The Wages Question: A Treatise on Wages and the Wages-Class. By Francis A. Walker, M. A., Ph. D. New York: Henry Holt & Co. Pp. 428. Price, $3.50.

The question of wages is strictly economical in its nature, and must be discussed by the political economist without reference to ethical or social considerations. Most writers on the subject of wages have, however, given to the term "economical" too restricted a meaning, thus excluding the action of causes which, though primarily ethical or social, are nevertheless secondarily potent in the field of industry, as affecting either the production or the distribution of wealth. To such causes Prof. Walker assigns due weight, and herein consists one of the distinctive features of his work. "Sympathy for labor" is a phrase which, on first view, would seem to have no place in a scientific discussion of the wages question from the political economist's point of view. Yet, as is shown by the author, if sympathy for labor serves in any degree to make competition on the side of the laboring class more active and persistent; if it takes anything from the activity and persistency with which the employing class use the means in their power to beat down wages, or lengthen the hours of work, it becomes, in just so far as it has such an effect, a strictly economical cause.

Three doctrines, which are more or less current in political economy, the author vehemently controverts, viz.: 1. That there is a wage-fund irrespective of the numbers and industrial quality of the laboring population, constituting the sole source from which wages can at any time by drawn. Wages, he shows, are paid out of current production, and not out of capital, as the wage-fund theory assumes. 2. That competition is so far perfect that the laborer, as producer, always realizes the highest wages which the employer can afford to pay; or else, as consumer, is recompensed in the lower price of commodities for any injury he may chance to suffer as producer. 3. That, in the organization of modern industrial society, the laborer and the capitalist are together sufficient unto production, the actual employer of labor being regarded as the capitalist, or else as the mere stipendiary agent and creature of the capitalist, receiving a remuneration which can properly be treated like the wages of ordinary labor.

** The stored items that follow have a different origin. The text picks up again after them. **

Lemma sameTail_refl l : sameTail l l = true.
Proof.
  unfold sameTail. destruct (last l) as [x|]; [|by apply bool_decide_eq_true_2].
  destruct x; try done. apply json_eqb_refl.
Qed.

Lemma sublist_eq {A} (l k : list A) : l `sublist_of` k → length l = length k → l = k.
Proof.
  induction 1 as [|x l k Hs IH|x l k Hs IH]; cbn; intros Hl; [done|f_equal; apply IH; lia|].
  apply sublist_length in Hs. lia.
Qed.

Lemma sublist_count {A} (q : A → bool) l k : l `sublist_of` k →
  (length (filter (λ x, q x = true) l) <= length (filter (λ x, q x = true) k))%nat.
Proof.
  induction 1 as [|x l k Hs IH|x l k Hs IH]; [done| |]; rewrite ?filter_cons; case_decide; cbn; lia.
Qed.

Lemma keeps_carrying l i m : passes m = true → keeps_message l i m = true.
Proof. destruct m; try done. cbn. by intros ->. Qed.

(** The list the filter returns, and that its flag says whether it differs. *)
Lemma drop_messages_spec l prefill :
  (DropNonContentfulClaudeMessages l prefill).1 = EnsureTrailingUserTurn (kept_messages l) prefill ∧
  ((DropNonContentfulClaudeMessages l prefill).2 = false ↔ (DropNonContentfulClaudeMessages l prefill).1 = l).
Proof.
  unfold DropNonContentfulClaudeMessages. pose proof (pick_sublist (keeps_message l) l) as Hs. fold (kept_messages l) in Hs.
  destruct (ensure_cases (kept_messages l) prefill) as [E|E]; rewrite E.
  - rewrite bool_decide_eq_true_2, sameTail_refl by done. cbn. split; [done|]. rewrite negb_false_iff, bool_decide_eq_true.
    split; [by apply sublist_eq|by intros ->].
  - rewrite bool_decide_eq_false_2 by (rewrite length_app; cbn; lia). cbn. split; [done|]. split; [done|]. intros Heq. exfalso.
    pose proof (pick_keeps (keeps_message l) passes l (keeps_carrying l)) as Hp. fold (kept_messages l) in Hp.
    apply (sublist_count passes) in Hp. rewrite list_filter_filter_l in Hp by done.
    revert Heq Hp. generalize (kept_messages l). intros k <- Hp. 
    rewrite filter_app, length_app, (filter_cons_True _ placeholder_turn []) in Hp by (by vm_compute). cbn [length] in Hp. lia.
Qed.

Lemma existsb_false {A} (f : A → bool) l : existsb f l = false → Forall (λ x, f x = false) l.
Proof. induction l as [|x l IH]; cbn; [constructor|]. intros [? ?]%orb_false_iff. constructor; [done|by apply IH]. Qed.

Lemma filter_blocks_id keep msg : Forall (λ b, keep b = true) (blocks_of msg) → filter_blocks keep msg = msg.
Proof.
  destruct msg as [| | | | |m]; try done. cbn. unfold arr_of, on_list.
  destruct (obj_get (B "content") m) as [| | | |l|] eqn:E; try done. intros Hl. rewrite filter_id by done.
  f_equal. by apply obj_set_same.
Qed.

Lemma scrub_unchanged msgs : scrub_changes msgs = false → scrub msgs = map (on_object normalizeMessageContent) msgs.
Proof.
  unfold scrub_changes. intros [Hk Hb]%orb_false_iff. apply existsb_false in Hk, Hb.
  assert (map tidy_message msgs = map (on_object normalizeMessageContent) msgs) as Ht.
  { clear Hb. induction Hk as [|m msgs Hm _ IH]; [done|]. cbn [map]. f_equal; [|done].
    destruct m as [| | | | |m]; try done. cbn in Hm |- *. apply existsb_false in Hm. f_equal. apply filter_id.
    eapply Forall_impl; [exact Hm|]. intros kv Hkv. apply negb_false_iff in Hkv. by apply bool_decide_eq_true in Hkv. }
  assert (Forall (λ m, Forall (λ b, first_keeps b = true) (blocks_of m)) (map tidy_message msgs)) as Hf.
  { eapply Forall_impl; [exact Hb|]. cbn. intros m Hm%existsb_false. eapply Forall_impl; [exact Hm|]. cbn.
    intros b. apply negb_false_iff. }
  assert (dropped_ids (map tidy_message msgs) = []) as Hi.
  { unfold dropped_ids. rewrite filter_none; [done|]. clear -Hf. induction Hf as [|m l Hm _ IH]; [constructor|]. cbn [map concat].
    apply Forall_app. split; [|done]. eapply Forall_impl; [exact Hm|]. cbn. unfold first_keeps. intros b Hb. bsplit. congruence. }
  unfold scrub. rewrite Hi, <- Ht. clear -Hf. induction Hf as [|m l Hm _ IH]; [done|]. cbn [map]. by rewrite filter_blocks_id, IH.
Qed.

In opposition to the generally-accepted view that, if the wage-laborer does not seek his interest, his interest will seek him, Prof. Walker holds that, if the wage-laborer does not pursue his interest, he loses his interest. "In a state of imperfect competition," says the author—

"First, wages may be reduced without any enhancement of profits, the difference being, not gain to the employer, but loss to mankind through the industrial degradation of the laborer." This point is established by the case of Spitalfields, where a large population was ruined morally and socially by a great change in the conditions of the silk manufacture. "Secondly," continues our author, "for so much of the sums taken from the laboring class by reduction of wages as the employers or capitalists may at the time secure in excessive profits or excessive interest, there exists do adequate security, under the operation of strictly economical forces, that it will be fully returned to the wages-class in a quickened demand for their labor, inasmuch as luxuriousness and indolence will inevitably enter, among the majority of employers, to waste in self-indulgence a portion of the profits so acquired, or to take something from the activity and the carefulness with which future production will be pursued. Thirdly, in respect to such industrial injuries as have just been described, economical forces by themselves tend to perpetuate and continually to deepen the injury, putting the laborer at a constantly-increasing disadvantage in the exchange of his services."